**EXERCISE PROMPT**
Set the listing down once more, exactly as given.
=-=-=
Lemma switch_line_switches : ~ busy s dpu_id mask ->
  match dpu_switch_mux_for_dpu_line desc conf junk dpu_id mask s with
  | (s', Undefined) => api_must_switch_mram_mux conf = true
  | (s', r) => switched s s' dpu_id mask
      /\ (api_must_switch_mram_mux conf = false -> r = Return tt /\ sent (interface s') = sent (interface s))
  end.
Proof.
  intros Hy. rewrite switch_line_unfold by (done || lia).
  pose proof (counted_busy s dpu_id mask few_dpus dpu_range mask_range is_sized) as Hb.
  assert (Hin := fun d => in_to_switch s dpu_id mask d mask_range).
  assert (Hc : (0 <? count_value s (runs_of (to_switch s dpu_id mask)) (all_cis desc) 0) = false).
  { apply Z.ltb_ge. apply Z.le_ngt. tauto. } clear Hb Hy.
  assert (Hlines : to_switch s dpu_id mask = [] \/ to_switch s dpu_id mask <> []) by (destruct (to_switch s dpu_id mask); auto).
  destruct Hlines as [E | Hne].
  + rewrite E. split; [| done]. split; [| apply only_lines_refl]. intros d Hp.
    apply (right_or_switched s dpu_id mask d mask_range); [done |]. rewrite E. by intros [].
  + destruct (note_all s (to_switch s dpu_id mask) mask (all_cis desc) is_sized) as (s1 & E1 & O1 & F1 & B1).
    { intros i Hi. apply in_seq in Hi. lia. }
    { intros d Hi%Hin. destruct Hi as [Hi%pair_range _]; lia. }
    assert (Hs1 : switched s s1 dpu_id mask).
    { split; [| eapply only_lines_mono; [| done]; intros d; rewrite Hin; tauto]. intros d Hp i Hi.
      rewrite B1 by (by apply (pair_range dpu_id d dpu_range)).
      rewrite (proj2 (existsb_exists _ _)) by (exists i; split; [apply in_seq; lia | apply Nat.eqb_refl]). cbn [andb].
      destruct (existsb (Z.eqb d) (to_switch s dpu_id mask)) eqn:Ex; [done |].
      revert i Hi. apply (right_or_switched s dpu_id mask d mask_range); [done |]. intros Hd1.
      apply not_true_iff_false in Ex. apply Ex, existsb_exists. exists d. split; [done | apply Z.eqb_refl]. }
    destruct (to_switch s dpu_id mask) as [| d0 l0] eqn:E; [done |]. cbv beta iota zeta.
    rewrite Hc. rewrite <- E in *. clear E.
    unfold mbind, cmd_bind. rewrite E1. destruct (negb _) eqn:Em; [done |]. apply negb_false_iff in Em.
    pose proof (keeps_for_each (commanded s1) (to_switch s dpu_id mask) (fun d => host_handle_access_for_dpu desc conf junk d mask)
      (fun d => commanded_access s1 d mask) s1) as Hk.
    destruct (for_each _ _ s1) as [s2 [[] | |]]; [| | done]; (split; [| by rewrite Em]);
      eapply switched_commanded; (done || apply Hk; by repeat split).
Qed.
=-=-=
**RESPONSE AREA**
Lemma switch_line_switches : ~ busy s dpu_id mask ->
  match dpu_switch_mux_for_dpu_line desc conf junk dpu_id mask s with
  | (s', Undefined) => api_must_switch_mram_mux conf = true
  | (s', r) => switched s s' dpu_id mask
      /\ (api_must_switch_mram_mux conf = false -> r = Return tt /\ sent (interface s') = sent (interface s))
  end.
Proof.
  intros Hy. rewrite switch_line_unfold by (done || lia).
  pose proof (counted_busy s dpu_id mask few_dpus dpu_range mask_range is_sized) as Hb.
  assert (Hin := fun d => in_to_switch s dpu_id mask d mask_range).
  assert (Hc : (0 <? count_value s (runs_of (to_switch s dpu_id mask)) (all_cis desc) 0) = false).
  { apply Z.ltb_ge. apply Z.le_ngt. tauto. } clear Hb Hy.
  assert (Hlines : to_switch s dpu_id mask = [] \/ to_switch s dpu_id mask <> []) by (destruct (to_switch s dpu_id mask); auto).
  destruct Hlines as [E | Hne].
  + rewrite E. split; [| done]. split; [| apply only_lines_refl]. intros d Hp.
    apply (right_or_switched s dpu_id mask d mask_range); [done |]. rewrite E. by intros [].
  + destruct (note_all s (to_switch s dpu_id mask) mask (all_cis desc) is_sized) as (s1 & E1 & O1 & F1 & B1).
    { intros i Hi. apply in_seq in Hi. lia. }
    { intros d Hi%Hin. destruct Hi as [Hi%pair_range _]; lia. }
    assert (Hs1 : switched s s1 dpu_id mask).
    { split; [| eapply only_lines_mono; [| done]; intros d; rewrite Hin; tauto]. intros d Hp i Hi.
      rewrite B1 by (by apply (pair_range dpu_id d dpu_range)).
      rewrite (proj2 (existsb_exists _ _)) by (exists i; split; [apply in_seq; lia | apply Nat.eqb_refl]). cbn [andb].
      destruct (existsb (Z.eqb d) (to_switch s dpu_id mask)) eqn:Ex; [done |].
      revert i Hi. apply (right_or_switched s dpu_id mask d mask_range); [done |]. intros Hd1.
      apply not_true_iff_false in Ex. apply Ex, existsb_exists. exists d. split; [done | apply Z.eqb_refl]. }
    destruct (to_switch s dpu_id mask) as [| d0 l0] eqn:E; [done |]. cbv beta iota zeta.
    rewrite Hc. rewrite <- E in *. clear E.
    unfold mbind, cmd_bind. rewrite E1. destruct (negb _) eqn:Em; [done |]. apply negb_false_iff in Em.
    pose proof (keeps_for_each (commanded s1) (to_switch s dpu_id mask) (fun d => host_handle_access_for_dpu desc conf junk d mask)
      (fun d => commanded_access s1 d mask) s1) as Hk.
    destruct (for_each _ _ s1) as [s2 [[] | |]]; [| | done]; (split; [| by rewrite Em]);
      eapply switched_commanded; (done || apply Hk; by repeat split).
Qed.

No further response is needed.